• **Your objective**: Whenever a line carries the word "local", pull it out of the entries.

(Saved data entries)
Segment Open
(* ===== verification/BundleMem.v ===== *)
(** The bundle cache of [BundleRun] over a concrete store, in which a second
    instance publishes: the witness of its convergence, and the race that lets
    an older bundle overwrite a newer one. *)

From S2P Require Import Prelude GoStrings GoTime Contracts Money Predicates Runtime Signing Engine Samples Sha2 PolicyLoad Policyctl BundleProv AuditMem PolicyMem BundleRun.

#[local] Existing Instances sha2 sha2_laws toy_ed25519 toy_laws sample_jcs sample_bigrat sample_unicode.

Definition hash2 : string := match ContentHash "pol_1" "org1" "spend" [] rules2 with Ok h => h | Err _ => "" end.

Definition version_at (hash : string) (rules : list Rule) : Version :=
  {| v_VersionHash := hash; v_PolicyID := "pol_1"; v_OrgID := "org1"; v_Name := "spend"; v_Agents := []; v_Rules := rules;
     v_Signature := {| sig_Algorithm := ""; sig_KeyID := ""; sig_Value := ""; sig_Canonicalization := "" |}; v_Author := "ann"; v_ParentHash := ""; v_PublishedAt := 0 |}.

(** Both versions are stored; [true] when the second is the active one. *)
Definition contents (hash : string) : Version := version_at hash (if String.eqb hash hash1 then rules1 else rules2).

Definition ref_to (hash : string) : BundleRef := {| b_OrgID := "org1"; b_PolicyID := "pol_1"; b_VersionHash := hash; b_UpdatedAt := 0 |}.

Definition two_versions : Source bool :=
  {| src_GetActiveBundle org second :=
       (if String.eqb org "org1" then Ok (ref_to (if second : bool then hash2 else hash1)) else Err ErrBundleNotFound, second);
     src_GetVersion org policy hash second :=
       (if String.eqb hash hash1 || String.eqb hash hash2 then Ok (contents hash) else Err ErrVersionNotFound, second) |}.

#[local] Instance two_versions_immutable : VersionedSource two_versions contents.
Proof.
  split. intros org policy hash w v w'. cbn [src_GetVersion two_versions]. generalize (contents hash). intros c.
  destruct (String.eqb hash hash1 || String.eqb hash hash2); intros [= <- _]; reflexivity.
Qed.

(** Another instance publishes the second version. *)
Definition publishes (w w' : bool) : Prop := w' = true.

Lemma second_settles : settled two_versions publishes (eq true) "org1" (ref_to hash2).
Proof.
  split.
  - by intros w w' _ ->.
  - by intros o w <-.
  - by intros o p h w <-.
  - by intros w <-.
  - intros w <-. vm_compute. reflexivity.
Qed.

Inductive cache_event := EvRefresher | EvCall (n : nat) | EvArrives (p : purpose) (org : string) | EvPublish.

Definition cache_play (ev : cache_event) (s : provider bool) : provider bool :=
  match ev with
  | EvRefresher =>
    let '(pc, cache, w) := refresher_exec two_versions (pv_refresher s) (pv_cache s) (pv_world s) in
    {| pv_cache := cache; pv_world := w; pv_refresher := pc; pv_calls := pv_calls s |}
  | EvCall n =>
    match pv_calls s !! n with
    | Some c =>
      let '(c', cache, w) := call_exec two_versions c (pv_cache s) (pv_world s) in
      {| pv_cache := cache; pv_world := w; pv_refresher := pv_refresher s; pv_calls := take n (pv_calls s) ++ c' :: drop (S n) (pv_calls s) |}
    | None => s
    end
  | EvArrives p org => {| pv_cache := pv_cache s; pv_world := pv_world s; pv_refresher := pv_refresher s; pv_calls := pv_calls s ++ [CStart p org] |}
  | EvPublish => {| pv_cache := pv_cache s; pv_world := true; pv_refresher := pv_refresher s; pv_calls := pv_calls s |}
  end.

Definition cache_run (es : list cache_event) (s : provider bool) : provider bool := foldl (fun s ev => cache_play ev s) s es.

Lemma cache_run_reachable init es s : reachable init (prov_step two_versions publishes) s -> reachable init (prov_step two_versions publishes) (cache_run es s).
Proof.
  revert s. induction es as [|ev es IH]; intros s Hs; [done|]. apply IH. destruct ev as [|n|p org|]; cbn [cache_play].
  - destruct (refresher_exec _ _ _ _) as [[pc cache] w] eqn:E. eapply reach_step; [exact Hs|by apply step_refresher].
  - destruct (pv_calls s !! n) as [c|] eqn:En; [|done]. destruct (call_exec _ c _ _) as [[c' cache] w] eqn:E.
    eapply reach_step; [exact Hs|]. eapply step_call; [|exact E]. symmetry. by apply take_drop_middle.
  - eapply reach_step; [exact Hs|by constructor].
  - eapply reach_step; [exact Hs|by constructor].
Qed.

Definition cold : provider bool := {| pv_cache := ∅; pv_world := false; pv_refresher := RIdle 0; pv_calls := [] |}.

Definition calls_of (n m : nat) : list cache_event := repeat (EvCall n) m.

Definition cached_hash (s : provider bool) : option string := en_hash <$> pv_cache s !! "org1".

(** A request loads the first version; then another instance publishes. *)
Definition published : provider bool := cache_run ([EvArrives ForActive "org1"] ++ calls_of 0 4 ++ [EvPublish]) cold.

(** Two passes of the refresher later. *)
Definition refreshed : provider bool := cache_run (repeat EvRefresher 10) published.

Example publish_converges :
  (cached_hash published, cached_hash refreshed, passes (pv_refresher refreshed)) = (Some hash1, Some hash2, 2%nat).
Proof. vm_compute. reflexivity. Qed.

(** A cold load that read the first version before a publish stores it after the
    publish has invalidated: the bundle goes back to the first version, and is
    served until the next pass. *)
Definition overtaken : provider bool :=
  cache_run ([EvArrives ForActive "org1"] ++ calls_of 0 3 ++ [EvPublish; EvArrives ForInvalidate "org1"] ++ calls_of 1 4) cold.

Example stale_load_overwrites :
  hash1 <> hash2 /\ cached_hash overtaken = Some hash2 /\ cached_hash (cache_play (EvCall 0) overtaken) = Some hash1 /\
  cached_hash (cache_run (EvCall 0 :: repeat EvRefresher 6) overtaken) = Some hash2.
Proof. split; [vm_compute; discriminate|]. split; [vm_compute; reflexivity|]. split; vm_compute; reflexivity. Qed.

Lemma published_shape :
  pv_world published = true /\ is_Some (pv_cache published !! "org1") /\ pv_refresher published = RIdle 0 /\
  match pv_calls published with [CDone _ _ _] => True | _ => False end.
Proof.
  split; [vm_compute; reflexivity|]. split; [|split; [vm_compute; reflexivity|vm_compute; exact I]].
  assert (Hh : bool_decide (cached_hash published = Some hash1) = true) by (vm_compute; reflexivity). apply bool_decide_eq_true in Hh. revert Hh. unfold cached_hash.
  destruct (pv_cache published !! "org1"); [eauto|discriminate].
Qed.

Lemma second_compiles : is_ok (Compile (contents hash2)) = true.
Proof. vm_compute. reflexivity. Qed.

Lemma passes_refreshed : (0 < passes (pv_refresher refreshed))%nat.
Proof. apply Nat.ltb_lt. vm_compute. reflexivity. Qed.

Lemma refresher_converges_witness :
  exists pol, Compile (contents hash2) = Ok pol /\ pv_cache refreshed !! "org1" = Some (entry_of (ref_to hash2) pol).
Proof.
  generalize second_compiles. destruct (Compile (contents hash2)) as [pol|e] eqn:Ep; [intros _|discriminate].
  exists pol. split; [reflexivity|].
  assert (Hr : reachable (@prov_init bool) (prov_step two_versions publishes) published)
    by (apply cache_run_reachable, reach_init; split; [reflexivity|split; reflexivity]).
  assert (Hrun : reachable (eq published) (prov_step two_versions publishes) refreshed) by (apply cache_run_reachable, reach_init; reflexivity).
  generalize passes_refreshed Hrun. destruct published_shape as (Hw & Hc & Hi & Hcalls). revert Hr Hw Hc Hi Hcalls. clear Hrun.
  generalize refreshed as s'. generalize published as s. intros s s' Hr Hw Hc Hi Hcalls Hp Hrun.
  assert (Hcur : Forall (call_current "org1" (ref_to hash2) pol) (pv_calls s)).
  { destruct (pv_calls s) as [|[] [|]]; try (destruct Hcalls; fail). constructor; [exact I|constructor]. }
  exact (proj1 (proj2 (refresher_converges two_versions publishes contents (eq true) "org1" (ref_to hash2) pol second_settles Ep s 0%nat Hr
    (eq_sym Hw) Hc Hi Hcur s' Hrun)) Hp).
Defined.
Segment Closed
• **Result for this task**:
#[local] Existing Instances sha2 sha2_laws toy_ed25519 toy_laws sample_jcs sample_bigrat sample_unicode.
#[local] Instance two_versions_immutable : VersionedSource two_versions contents.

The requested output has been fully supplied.